第339章 宿敌要见面了
白凝冰没有说话。
她只是沉默地看着他,眼神冷漠,像是隔了一层厚厚的寒冰。
白玉京也不在意,踱着步子缓缓向她走近,继续说道:"我出关之前,听底下人禀报了一件颇为有趣的事情。"
他在距离白凝冰约莫三步之处停下,侧过头,声调悠然,像是在讲一件与自己毫不相干的趣闻:"我听说葬天神渊里出了个了不得的人物,一身白衣剑气纵横,将一众天骄杀得落花流水,还顺手把神渊榜给轰了个粉碎。"
他停顿了一下,眼睛慢慢弯起来,笑意加深了几分,"他被称为'白衣杀神'。"
白凝冰的睫毛轻轻颤了一下,没有说话。
白玉京等着这个反应,轻声将几个字又咬重了一遍:"想不到啊,那个被你亲手用匕首刺穿了胸膛、剔走了仙骨的窝囊废夫君……竟然还活着。"
白凝冰猛地转过身,双目赤红,眼中的冰冷已经彻底碎裂,露出了底下层层叠叠的、压抑了数十年的情绪——怒火、痛苦、还有一种深入骨髓的愧疚。
愧疚厚重到了极点,将她压得几乎喘不过气。
"都是你!"
她的声音有些沙哑,那沙哑不是愤怒,是长期压抑之后裂帛般的宣泄:"当初是你蛊惑我!是你告诉我,只要将他的仙骨取出,以先天仙骨入药,便能助你突破那道瓶颈,你说你会放他一条生路!"
"哈哈哈哈!"
白玉京突然仰头,放肆地笑起来。
他的笑声响彻整座大殿,在回廊里反复折射,变得格外空旷。
他笑得肆无忌惮,笑得畅快淋漓,全然不顾白凝冰的脸色已经白得如同一张薄纸。
笑声未停,他的手臂已经骤然伸出。
他的动作极快,快得白凝冰几乎来不及反应,五根修长的手指便已经精准地扣住了她的下颌,用不轻不重的力道,强迫她抬起头,与他对视。
白凝冰瞳孔微缩,手腕上法则之力本能地流动,却被他更强横的力量压了下去,动弹不得。
她就这样被迫仰着头,看着白玉京的眼睛。
那双眼睛里,温润的伪装已经消失殆尽,此刻毫无遮掩地裸露着最真实的东西,嘲弄,冷漠,还有一种居高临下的、随意的残忍。
"那是你自己蠢。"
他一字一字地说,语调平静得像是在陈述一个再简单不过的事实:"修仙界弱肉强食,古来如此。斩草除根的道理,我以为你早该懂了。"

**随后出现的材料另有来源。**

(** * KisanMitra AI: the Cloud Functions request pipeline

  A shallow embedding of the three callable handlers ([askGemini],
  [transcribeAudio], [synthesizeSpeech]) together with the validators
  (functions/src/utils/validators.js), the authentication middleware
  (functions/src/utils/auth.js) and the prompt builder
  (functions/src/prompts/agricultural.js); of the chat service of the web
  client ([askQuestion], [getChatById]) and some of its helpers
  ([truncateText], [formatPhoneNumber], [isValidPhoneNumber]); and of
  the seed script of the schemes collection ([seedSchemes]).

  - JavaScript strings are sequences of UTF-16 code units; values are a
    first-order datatype of what can cross the callable protocol or come
    out of [JSON.parse], which is modelled in full.
  - Numbers in JSON text are kept as the decimals they were written as.
    How the runtime prints a number is an interface ([Runtime]) on which
    no result depends. The confidence scores of the recognizer are
    Numbers in double precision ([Double]), with the arithmetic of IEEE
    754 binary64: every operation returns the double nearest to its
    exact result, ties to even.
  - Exceptions are an error monad ([Result]); the handlers are programs
    over a small free monad ([Prog]) whose actions are the calls to
    outside services, answered by a [World]. Logging is left out.
  - The client functions and the seed script make at most one kind of
    call each; it is passed to them as a function, and they return the
    calls made along with their outcome. *)

From Stdlib Require Import List String Ascii ZArith NArith QArith Qround Qabs Qpower Bool Lia DecimalString.
From Stdlib Require Qcanon.
From ExtLib Require Import Structures.Monad.
Import ListNotations.
Import MonadNotation.
Local Open Scope monad_scope.
Local Open Scope list_scope.

Set Warnings "-register-all".

(* ===================================================================== *)
(** * JavaScript strings *)
(* ===================================================================== *)

(** A JS string is a sequence of UTF-16 code units; [length] counts code
  units, exactly as [String.prototype.length] does. *)
Definition JsString := list N.

(** ASCII literals of the source. *)
Definition js (s : string) : JsString :=
List.map N_of_ascii (list_ascii_of_string s).

Definition dquote : JsString := [34%N].
Definition newline : JsString := [10%N].

Module Str.

Fixpoint eqb (a b : JsString) : bool :=
  match a, b with
  | [], [] => true
  | x :: a', y :: b' => N.eqb x y && eqb a' b'
  | _, _ => false
  end.

(** [s.startsWith(p)] *)
Fixpoint startsWith (s p : JsString) {struct p} : bool :=
  match p, s with
  | [], _ => true
  | x :: p', y :: s' => N.eqb x y && startsWith s' p'
  | _ :: _, [] => false
  end.

(** [s.includes(p)] *)
Fixpoint includes (s p : JsString) : bool :=
  startsWith s p ||
  match s with
  | [] => false
  | _ :: s' => includes s' p
  end.

(** WhiteSpace and LineTerminator code points, the characters removed by
    [String.prototype.trim] (ECMA-262, 22.1.3.32). *)
Definition isWhiteSpace (c : N) : bool :=
  ((9 <=? c) && (c <=? 13) || (c =? 32) || (c =? 160) || (c =? 5760)
   || (8192 <=? c) && (c <=? 8202) || (c =? 8232) || (c =? 8233)
   || (c =? 8239) || (c =? 8287) || (c =? 12288) || (c =? 65279))%N.

Fixpoint trimStart (s : JsString) : JsString :=
  match s with
  | [] => []
  | c :: s' => if isWhiteSpace c then trimStart s' else s
  end.

Definition trimEnd (s : JsString) : JsString := rev (trimStart (rev s)).

(** [s.trim()] *)
Definition trim (s : JsString) : JsString := trimEnd (trimStart s).

(** [parts.join(sep)] on strings *)
Fixpoint join (sep : JsString) (parts : list JsString) : JsString :=
  match parts with
  | [] => []
  | [p] => p
  | p :: rest => p ++ sep ++ join sep rest
  end.

(** Decimal rendering of a non-negative integer literal of the source. *)
Definition ofN (n : N) : JsString :=
  js (NilZero.string_of_uint (N.to_uint n)).

End Str.
Lemma missing_foldl (set : gset jsstring) (l acc : list entry) :
  foldl (fun missing e =>
           if decide (entryKey strict e ∈ set) then missing
           else missing ++ [e]) acc l
  = acc ++ filter (fun e => entryKey strict e ∉ set) l.
Proof.
  revert acc. induction l as [|e l IH]; intros acc; simpl.
  - by rewrite app_nil_r.
  - rewrite IH, filter_cons. destruct (decide (entryKey strict e ∈ set)).
    + rewrite decide_False by tauto. done.
    + rewrite decide_True by done. by rewrite <- app_assoc.
Qed.

Lemma computeMissing_keySet (listA listB : list entry) :
  computeMissing listA listB strict
  = filter (fun e => entryKey strict e ∉ keySet strict listB) listA.
Proof. unfold computeMissing. by rewrite missing_foldl. Qed.

Lemma computeMissing_filter (listA listB : list entry) :
  computeMissing listA listB strict
  = filter (fun e => entryKey strict e ∉ entryKey strict <$> listB) listA.
Proof.
  rewrite computeMissing_keySet. apply list_filter_iff.
  intros e. by rewrite elem_of_keySet.
Qed.

End Comparator.

Lemma orElse_empty (s : jsstring) : orElse s [] = s.
Proof. by destruct s. Qed.

Lemma filter_pick {A} (P : A → Prop) `{!∀ x, Decision (P x)} (l : list A) :
  filter P l = pick ((fun x => bool_decide (P x)) <$> l) l.
Proof.
  induction l as [|x l IH]; [done|].
  rewrite filter_cons, IH, fmap_cons. simpl.
  destruct (decide (P x)).
  - by rewrite bool_decide_eq_true_2.
  - by rewrite bool_decide_eq_false_2.
Qed.

Lemma samePublic_key (strict : bool) (e e' : entry) :
  samePublic e e' → entryKey strict e = entryKey strict e'.
Proof.
  intros (_ & Hu & Hn & _ & _ & Hd). unfold entryKey.
  by rewrite Hu, Hn, Hd.
Qed.

Lemma samePublic_keys (strict : bool) (l l' : list entry) :
  Forall2 samePublic l l' → entryKey strict <$> l = entryKey strict <$> l'.
Proof.
  induction 1 as [|e e' l l' He _ IH]; [done|].
  by rewrite !fmap_cons, IH, (samePublic_key strict e e').
Qed.




Lemma filter_known_keys (strict : bool) (l listB : list entry) :
  l ⊆ listB →
  filter (fun e => entryKey strict e ∉ entryKey strict <$> listB) l = [].
Proof.
  induction l as [|e l IH]; intros Hsub; [done|].
  rewrite filter_cons, decide_False.
  - apply IH. set_solver.
  - intros Hn. apply Hn, list_elem_of_fmap. exists e. set_solver.
Qed.

(** C3: [computeMissing] returns the entries of [listA], in their order and
    with repetitions kept, whose key is the key of no entry of [listB]; the
    key is the lower-cased url (strict) or domain (otherwise), the separator
    and the lower-cased username. *)
Theorem computeMissing_exact (listA listB : list entry) (strict : bool) :
  computeMissing listA listB strict
  = filter (fun a => Forall (fun b => entryKey strict b ≠ entryKey strict a) listB)
           listA
  ∧ (∀ e, entryKey true e
          = toLowerCase (url e) ++ [PIPE] ++ toLowerCase (username e))
  ∧ (∀ e, entryKey false e
          = toLowerCase (domain e) ++ [PIPE] ++ toLowerCase (username e)).
Proof.
  split; [|split; intros e; unfold entryKey; by rewrite orElse_empty].
  rewrite computeMissing_filter. apply list_filter_iff. intros a.
  rewrite list_elem_of_fmap, Forall_forall. split.
  - intros Hno b Hb Heq. apply Hno. by exists b.
  - intros Hall (b & Heq & Hb). by apply (Hall b).
Qed.

(** C10: comparing a list with itself reports nothing as missing, in both
    modes. *)
Theorem computeMissing_self (l : list entry) (strict : bool) :
  computeMissing l l strict = [].
Proof. rewrite computeMissing_filter. by apply filter_known_keys. Qed.




(** ** The column mapper *)

Lemma detectLoop_app (hs hs' : list jsstring) (idx : nat)
    (st : gmap nat prop * gset prop) :
  detectLoop (hs ++ hs') idx st
  = detectLoop hs' (idx + length hs) (detectLoop hs idx st).
Proof.
  revert idx st. induction hs as [|h hs IH]; intros idx st; simpl.
  - by rewrite Nat.add_0_r.
  - rewrite IH. f_equal. lia.
Qed.
(** C3 (amended): in every run of [bind_card_sync], on every way out, a
    failure or not: [openBrowser] is called at most once, for the browser of
    the run; when it answered a success and the caller left [close_after]
    set (or the answer carries no WebSocket endpoint), [closeBrowser] is
    called exactly once, for that same browser, as the last call of the run,
    the session having been opened before it; when [openBrowser] raised or
    did not answer a success, or when the caller cleared [close_after] (and
    there is an endpoint), [closeBrowser] is not called.
    [test_bind_card_with_browser] never calls [closeBrowser]: the browser
    stays open, and no flag decides it. *)
Theorem session_release (DEFAULT_CARD : dict) (w : world run_resp)
    (browser_id : string) (card_info account_info : option dict)
    (log_callback close_after : bool) :
  let tr := (run w (bind_card_sync DEFAULT_CARD browser_id card_info
                      log_callback close_after) []).2 in
  let tr' := (run w (test_bind_card_with_browser DEFAULT_CARD browser_id
                       account_info) []).2 in
  match sessions tr with
  | [] => closed tr = []
  | [(opened_id, answer)] =>
      opened_id = browser_id
      /\ match answer with
         | Some res =>
             if open_success res
                && (close_after
                    || match open_data res with
                       | Some (Some ws) => bool_decide (ws = EmptyString)
                       | _ => true
                       end)
             then closed tr = [browser_id]
                  /\ exists before r,
                       tr = before
                            ++ [existT (CloseBrowser browser_id) r : event run_resp]
                       /\ closed before = []
                       /\ sessions before = [(browser_id, Some res)]
             else closed tr = []
         | None => closed tr = []
         end
  | _ => False
  end
  /\ closed tr' = [].
Proof.
  intros tr tr'. split.
  - assert (Hno_ws : forall res,
              match open_data res with
              | Some (Some ws) => bool_decide (ws = EmptyString)
              | _ => true
              end = no_ws res).
    { intros res. unfold no_ws. destruct (open_data res) as [[[|c ws]|]|];
        reflexivity. }
    enough (H : released browser_id close_after tr).
    { unfold released in H. destruct (sessions tr) as [|[b [res|]] [|? ?]];
        try exact H. now rewrite Hno_ws. }
    subst tr. clear tr' Hno_ws.
    unfold bind_card_sync. rewrite run_invoke.
    match goal with
    | |- released _ _ (match ?x with _ => _ end).2 =>
        enough (released browser_id close_after x.2)
          by (now destruct x as [[a|r|e] t])
    end.
    unfold log. exec_run.
    destruct (w (GetBrowserInfo browser_id) []) as [e|info]; exec_run;
      [reflexivity|].
    destruct (dict_falsy info); exec_run; [reflexivity|].
    set (account := account_of_parts _).
    match goal with
    | |- context [bind (Call (OpenBrowser browser_id) ?k) ?f] =>
        set (K := bind (Call (OpenBrowser browser_id) k) f)
    end.
    assert (Hopen : forall tr, sessions tr = [] -> closed tr = [] ->
                               released browser_id close_after (run w K tr).2).
    { intros tr Hs Hc. subst K. exec_run.
      destruct (w (OpenBrowser browser_id) tr) as [e|res] eqn:E; exec_run.
      - unfold released. rewrite sessions_app, closed_app, Hs, Hc. now split.
      - destruct (open_success res) eqn:Hsucc; exec_run.
        + destruct (Py.truthy (default "" (open_ws res))) eqn:Hws; exec_run.
          * apply released_after_session with (res := res).
            -- apply bind_in_session_session_free.
            -- rewrite sessions_app, Hs. reflexivity.
            -- rewrite closed_app, Hc. reflexivity.
            -- exact Hsucc.
            -- rewrite no_ws_spec. now rewrite Hws.
          * assert (Hno : no_ws res = true) by (rewrite no_ws_spec; now rewrite Hws).
            assert (Hrel : forall r,
              released browser_id close_after
                ((tr ++ [existT (OpenBrowser browser_id) (inr res) : event run_resp])
                 ++ [existT (CloseBrowser browser_id) r : event run_resp])).
            { intros r. unfold released.
              rewrite !sessions_app, Hs. simpl. split; [reflexivity|].
              rewrite Hsucc, Hno, orb_true_r. simpl.
              split; [now rewrite !closed_app, Hc|].
              eexists _, r. split; [reflexivity|].
              split; [now rewrite closed_app, Hc|].
              now rewrite sessions_app, Hs. }
            match goal with
            | |- context [w (CloseBrowser browser_id) ?t] =>
                destruct (w (CloseBrowser browser_id) t) as [e|[]]
            end; exec_run; apply Hrel.
        + unfold released. rewrite sessions_app, closed_app, Hs, Hc. simpl.
          split; [reflexivity|]. now rewrite Hsucc.
    }
    clearbody K.
    destruct log_callback; exec_run.
    + match goal with
      | |- context [w (LogCallback ?m) ?t] =>
          destruct (w (LogCallback m) t) as [e|[]]
      end; exec_run; [reflexivity|].
      match goal with
      | |- context [w (LogCallback ?m) ?t] =>
          destruct (w (LogCallback m) t) as [e|[]]
      end; exec_run; [reflexivity|].
      now apply Hopen.
    + now apply Hopen.
  - subst tr'.
    destruct (calls_run _ _ w [] (test_bind_card_never_closes DEFAULT_CARD
                                    browser_id account_info))
      as (ext & -> & Hext).
    simpl. unfold closed. induction Hext as [|[c r] ext Hev _ IH]; [reflexivity|].
    simpl in *. destruct c; try discriminate Hev; exact IH.
Qed.
Lemma warnings_in_template_order_witness :
  let service := Scenario.mkService Scenario.template in
  let aws :=
    Scenario.mkAws (Some [Scenario.filter "a"; Scenario.filter "b"])
      false None in
  [skipValidationWarning; quotaWarning "/aws/lambda/my-service-dev-func"]
  = [skipValidationWarning]
    ++ flat_map
         (fun entry =>
            match lambdaLogGroupName (snd entry) with
            | Returned (Some logGroupName) =>
                if admissible service aws entry then []
                else [quotaWarning logGroupName]
            | _ => []
            end)
         Scenario.template.
Proof.
  intros service aws.
  apply (warnings_in_template_order service aws
           (ArnObject Scenario.forwarderExpression) Scenario.template);
    reflexivity.
Defined.
Lemma lookups_normalise_absence_witness :
  result (run by_name_driver
            (f_findOne (facade_of Unnamed000) (VObj [("name", VStr "z")])
               VUndefined)
            [sample_doc x01 "a"; sample_doc x02 "b"])
  = inr VNull /\
  result (run by_name_driver
            (f_findOne (facade_of Unnamed000) (VObj [("name", VStr "b")])
               VUndefined)
            [sample_doc x01 "a"; sample_doc x02 "b"])
  = inr (sample_doc x02 "b").
Proof.
  split.
  - destruct (lookups_normalise_absence by_name_driver Unnamed000
                (VObj [("name", VStr "z")]) VNull VNull VNull VUndefined
                [sample_doc x01 "a"; sample_doc x02 "b"])
      as ((_ & absent & _) & _).
    apply (absent VNull); reflexivity.
  - destruct (lookups_normalise_absence by_name_driver Unnamed000
                (VObj [("name", VStr "b")]) VNull VNull VNull VUndefined
                [sample_doc x01 "a"; sample_doc x02 "b"])
      as ((_ & _ & found & _) & _).
    apply (found (sample_doc x02 "b")); reflexivity.
Defined.

(* ================================================================== *)
(** ** The last document *)
(* ================================================================== *)

(** C10. [findLastOne(filter)] issues one [findOne] with the filter and the
    options [{sort: {_id: -1}, limit: 1}]; on the in-memory store it
    resolves with the matching document whose [_id] is greatest, and with
    [null] when no document matches the filter. *)
Theorem findLastOne_greatest_id (v : variant)
    (matches : value -> value -> bool)
    (apply_update : value -> value -> value)
    (docs : list value) (filter : value) :
  Forall (fun doc => MemStore.is_document doc = true) docs ->
  let t := run (MemStore.driver matches apply_update)
             (f_findLastOne (facade_of v) filter) docs in
  issued t
  = [FindOne filter
       (VObj [("sort", VObj [("_id", VNum (-1))]); ("limit", VNum 1)])] /\
  ((forall doc, In doc docs -> matches filter doc = false) ->
     result t = inr VNull) /\
  (forall doc, In doc docs -> matches filter doc = true ->
     exists last,
       result t = inr last /\ In last docs /\ matches filter last = true /\
       forall other, In other docs -> matches filter other = true ->
         MemStore.id_le other last).
Proof.
  intros Hdocs. cbv zeta.
  assert (E : f_findLastOne (facade_of v) filter
              = (doc <- await (FindOne filter
                                 (VObj [("sort", VObj [("_id", VNum (-1))]);
                                        ("limit", VNum 1)])) ;;
                 Ret (or_null doc))) by (destruct v; reflexivity).
  rewrite E, run_then. unfold single_call. cbn [issued result fst].
  split; [reflexivity|].
  cbn [MemStore.driver fst].
  change (MemStore.cursor matches filter
            (VObj [("sort", VObj [("_id", VNum (-1))]); ("limit", VNum 1)])
            docs)
    with (firstn 1 (MemStore.isort (MemStore.before [("_id", VNum (-1))])
                      (List.filter (matches filter) docs))).
  assert (Hhits : Forall (fun doc => MemStore.is_document doc = true)
                    (List.filter (matches filter) docs)).
  { rewrite Forall_forall in *. intros x Hx. apply filter_In in Hx.
    apply Hdocs, Hx. }
  pose proof (latest_first _ Hhits) as Hlast.
  destruct (MemStore.isort _ (List.filter (matches filter) docs))
    as [|last rest] eqn:Esort.
  - split; [reflexivity|].
    intros doc Hin Hm. exfalso.
    assert (Hd : In doc (List.filter (matches filter) docs))
      by (apply filter_In; auto).
    rewrite Hlast in Hd. exact Hd.
  - destruct Hlast as [Hin Hle]. apply filter_In in Hin as [Hin Hm].
    split.
    + intros Hnone. rewrite (Hnone last Hin) in Hm. discriminate.
    + intros doc _ _. exists last. cbn [firstn hd].
      rewrite Forall_forall in Hdocs. pose proof (Hdocs last Hin) as Hdoc.
      repeat split; auto.
      * unfold or_null. unfold MemStore.is_document in Hdoc.
        destruct last; try discriminate. reflexivity.
      * intros other Ho Hmo. apply Hle. apply filter_In. auto.
Qed.

Lemma findLastOne_greatest_id_witness :
  Forall (fun doc => MemStore.is_document doc = true)
    [sample_doc x01 "a"; sample_doc x03 "c"; sample_doc x02 "b"] /\
  let t := run sample_driver (f_findLastOne (facade_of SrcMinimonk) (VObj []))
             [sample_doc x01 "a"; sample_doc x03 "c"; sample_doc x02 "b"] in
  result t = inr (sample_doc x03 "c") /\
  issued t
  = [FindOne (VObj [])
       (VObj [("sort", VObj [("_id", VNum (-1))]); ("limit", VNum 1)])] /\
  ((forall doc,
      In doc [sample_doc x01 "a"; sample_doc x03 "c"; sample_doc x02 "b"] ->
      (fun _ _ : value => true) (VObj []) doc = false) ->
     result t = inr VNull) /\
  (forall doc,
     In doc [sample_doc x01 "a"; sample_doc x03 "c"; sample_doc x02 "b"] ->
     (fun _ _ : value => true) (VObj []) doc = true ->
     exists last,
       result t = inr last /\
       In last [sample_doc x01 "a"; sample_doc x03 "c"; sample_doc x02 "b"] /\
       (fun _ _ : value => true) (VObj []) last = true /\
       forall other,
         In other [sample_doc x01 "a"; sample_doc x03 "c"; sample_doc x02 "b"] ->
         (fun _ _ : value => true) (VObj []) other = true ->
         MemStore.id_le other last).
Proof.
  assert (Hdocs : Forall (fun doc => MemStore.is_document doc = true)
            [sample_doc x01 "a"; sample_doc x03 "c"; sample_doc x02 "b"])
    by (repeat constructor).
  split; [exact Hdocs|].
  split; [reflexivity|].
  exact (findLastOne_greatest_id SrcMinimonk (fun _ _ => true)
           (fun _ doc => doc)
           [sample_doc x01 "a"; sample_doc x03 "c"; sample_doc x02 "b"]
           (VObj []) Hdocs).
Defined.

(* ================================================================== *)
(** ** Further properties of identifier coercion *)
(* ================================================================== *)

Section CoercionFacts.

Import Bson.

Lemma hex_val_lower (c : ascii) : hex_val (lower_ascii c) = hex_val c.
Proof. destruct c as [[] [] [] [] [] [] [] []]; reflexivity. Qed.

Lemma parse_bytes_lower (l : list ascii) :
  parse_bytes (map lower_ascii l) = parse_bytes l.
Proof.
  induction l as [| c | hi lo rest IH] using pairs_ind; try reflexivity.
  cbn [map parse_bytes]. rewrite !hex_val_lower, IH. reflexivity.
Qed.

Lemma parse_bytes_length (l : list ascii) (bs : list byte) :
  parse_bytes l = Some bs -> List.length l = (2 * List.length bs)%nat.
Proof.
  revert bs.
  induction l as [| c | hi lo rest IH] using pairs_ind; intros bs E.
  - injection E as <-. reflexivity.
  - discriminate.
  - cbn [parse_bytes] in E.
    destruct (hex_val hi); [|discriminate].
    destruct (hex_val lo); [|discriminate].
    destruct (parse_bytes rest) as [bs'|]; [|discriminate].
    destruct (Byte.of_N _); [|discriminate].
    injection E as <-. cbn [List.length]. rewrite (IH bs' eq_refl). lia.
Qed.
(** ** The robust loop (C5, C7, C4) *)

Lemma bind_Ok {A B} (m : Py A) (k : A → Py B) (b : B) :
  bind m k = Ok b → ∃ a, m = Ok a ∧ k a = Ok b.
Proof. destruct m; simpl; [eauto | discriminate]. Qed.

Tactic Notation "inv_bind" hyp(H) :=
  let a := fresh "a" in
  let Ha := fresh "Ha" in
  apply bind_Ok in H; destruct H as (a & Ha & H).

Tactic Notation "inv_bind" hyp(H) "as" ident(a) ident(Ha) :=
  apply bind_Ok in H; destruct H as (a & Ha & H).

Lemma foldM_add_delta_hashable coeffs ps coeffs' :
  foldM add_delta coeffs ps = Ok coeffs' →
  Forall (fun tok => hashable (p_conditionId tok) = true) ps.
Proof.
  revert coeffs. induction ps as [|tok ps IH]; intros coeffs H; [constructor|].
  simpl in H. inv_bind H. constructor; [|by eapply IH].
  unfold add_delta in Ha. by destruct (hashable (p_conditionId tok)).
Qed.

Lemma evaluate_payoff_from ps o acc :
  Forall (fun tok => hashable (p_conditionId tok) = true) ps →
  foldM (fun payoff tok =>
           let* y := outcome_get o (p_conditionId tok) in
           if is_str (p_outcome tok) "YES"
           then Ok (payoff + p_delta tok * inject_Z y)%Q
           else Ok (payoff + p_delta tok * inject_Z (1 - y))%Q) acc ps
  = Ok (foldl (fun payoff tok =>
                 payoff + p_delta tok * inject_Z (pays o tok))%Q acc ps).
Proof.
  intros H. revert acc. induction H as [|tok ps Hh _ IH]; intros acc; [done|].
  simpl. unfold outcome_get at 1. rewrite Hh. simpl.
  unfold pays at 2. destruct (is_str (p_outcome tok) "YES"); simpl; apply IH.
Qed.

Lemma evaluate_payoff_value ps o :
  Forall (fun tok => hashable (p_conditionId tok) = true) ps →
  _evaluate_payoff ps o = Ok (payoff_value ps o).
Proof. apply evaluate_payoff_from. Qed.

Lemma worst_outcome_hashable P n cond_ids cs ps timeout scale r :
  _solve_worst_outcome P n cond_ids cs ps timeout scale = Ok r →
  Forall (fun tok => hashable (p_conditionId tok) = true) ps.
Proof.
  unfold _solve_worst_outcome. intros H.
  inv_bind H. inv_bind H. inv_bind H.
  by eapply foldM_add_delta_hashable.
Qed.

Lemma scenario_set_record_best st profit positions cost_value :
  scenario_set (record_best st profit positions cost_value) = scenario_set st.
Proof. unfold record_best. by destruct (Qltb _ _). Qed.

(** C5.  In an iteration where the optimizer returned a candidate and the
    adversary returned a worst outcome [w], the payoff of the candidate
    under [w] is computed, and the loop breaks exactly when that payoff
    minus the cost, plus the tolerance, reaches the master profit.
    Otherwise [w] joins the scenario set unless it is already there, and
    the loop goes on to the next iteration with that set. *)
Theorem convergence_test (P : platform) (env : loop_env) (i : nat)
    (st : loop_state) (profit : Q) (positions : list position)
    (cost_value : Q) (w : outcome) :
  _solve_portfolio P i (scenario_set st) (e_tokens env) (e_settings env)
    = Ok (Some (profit, positions, cost_value)) →
  _solve_worst_outcome P (2 + i) (e_cond_ids env) (e_constraints env)
                       positions (e_timeout env) (e_scale env)
    = Ok (Some w) →
  let worst_profit := (payoff_value positions w - cost_value)%Q in
  let st1 := record_best st profit positions cost_value in
  let grown :=
    with_scenarios st1 (if bool_decide (w ∈ scenario_set st)
                        then scenario_set st else scenario_set st ++ [w]) in
  _evaluate_payoff positions w = Ok (payoff_value positions w)
  ∧ ((profit <= worst_profit + e_tol env)%Q →
     loop_body P env i st = Ok (Break, st1))
  ∧ (¬ (profit <= worst_profit + e_tol env)%Q →
     loop_body P env i st = Ok (Continue, grown)
     ∧ ∀ range,
         robust_loop P env (i :: range) st
         = let* r := robust_loop P env range grown in
           match r with (k, f, st') => Ok (S k, f, st') end).
Proof.
  intros Hlp Hcp worst_profit st1 grown.
  pose proof (worst_outcome_hashable _ _ _ _ _ _ _ _ Hcp) as Hh.
  pose proof (evaluate_payoff_value positions w Hh) as Hev.
  assert (Hbody : loop_body P env i st
                  = if Qleb profit (worst_profit + e_tol env)
                    then Ok (Break, st1) else Ok (Continue, grown)).
  { unfold loop_body. rewrite Hlp. cbn [bind]. rewrite Hcp. cbn [bind].
    rewrite Hev. cbn [bind]. fold worst_profit. fold st1.
    destruct (Qleb _ _); [done|].
    unfold grown, add_worst. subst st1.
    by rewrite scenario_set_record_best. }
  split_and!; [done| |].
  - intros Hle. rewrite Hbody. unfold Qleb.
    by apply Qle_bool_iff in Hle as ->.
  - intros Hnle.
    assert (Qleb profit (worst_profit + e_tol env) = false) as Hf.
    { unfold Qleb. destruct (Qle_bool _ _) eqn:E; [|done].
      by apply Qle_bool_iff in E. }
    rewrite Hf in Hbody. split; [done|].
    intros range. cbn [robust_loop]. by rewrite Hbody.
Qed.
(** [(part as any)?.inlineData] *)
Definition inlineData_of (part : option Part) : option InlineData :=
  match part with
  | Some p => inlineData p
  | None => None
  end.

(** The [for] loop over the parts: the first part whose [inlineData] has a
    string [data] is decoded and returned; [null] when there is none. *)
Fixpoint firstInlineImage (ps : list (option Part)) : option Buffer :=
  match ps with
  | [] => None
  | part :: rest =>
      match inlineData_of part with
      | Some inline =>
          match data inline with
          | Some (JsString s) => Some (Buffer_from_base64 env s)
          | _ => firstInlineImage rest
          end
      | None => firstInlineImage rest
      end
  end.

Definition sendImageAndGetReturnedImage
    (promptText : jsstring) (imageBuffer : Buffer) (mime : jsstring)
  : Async (option Buffer) :=
  emit (EditCall promptText imageBuffer mime) ;;;
  let base64 := toString_base64 imageBuffer in
  t <- tick ;;
  result <- lift (generateContent env t
              (mkParameters MODEL_NAME
                 [mkPart (Some promptText) None;
                  mkPart None
                    (Some (mkInlineData (Some mime) (Some (JsString base64))))])) ;;
  ret (firstInlineImage (responseParts result)).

他微微倾身,压低了声音:"更何况,你以为是谁,在最后一刻将那把匕首握在了手里?是谁,亲手将他血淋淋的仙骨剔出来,装进了玉盒,双手奉上,送到我面前?"
白凝冰的眼眶霎时泛红,眼中有什么东西在快速决堤。
"那是你拿我家族所有人生命做威胁……"
"所以又怎样?"
白玉京打断她,声音里有了一丝真实的不耐烦,那不耐烦里带着一种令人寒颤的冷酷:"白凝冰,你以为在修仙界,威胁是多么罕见的东西?」
「你若真的爱他,便该选择与他共赴死地,不是吗?可你选了什么?你选了活下去。你选了家族。你用他的仙骨,换了自己和白家上下三百余口的性命。"
他的手指微微松开,却没有放开,只是将力道泄去了几分,让白凝冰能够开口说话。
"这笔账,怨不得任何人。"
他的声音又变回了那种温润而漫不经心的语调,像是不经意间说出的一句废话:"你种下的因,便要认下这个果。"
"你……"白凝冰眼神疯狂。
"好了。"
白玉京松开手,拿出一张雪白的手帕,慢条斯理地将方才捏过她下颌的那几根手指仔细擦拭干净,每一个动作都那么认真,那么一丝不苟。
白凝冰站在原地,没动。
她的下颌处还留着他指尖的温度,那点温度让她如同踩在滚烫的火炭上,恨不得立刻将那块皮肉刮去。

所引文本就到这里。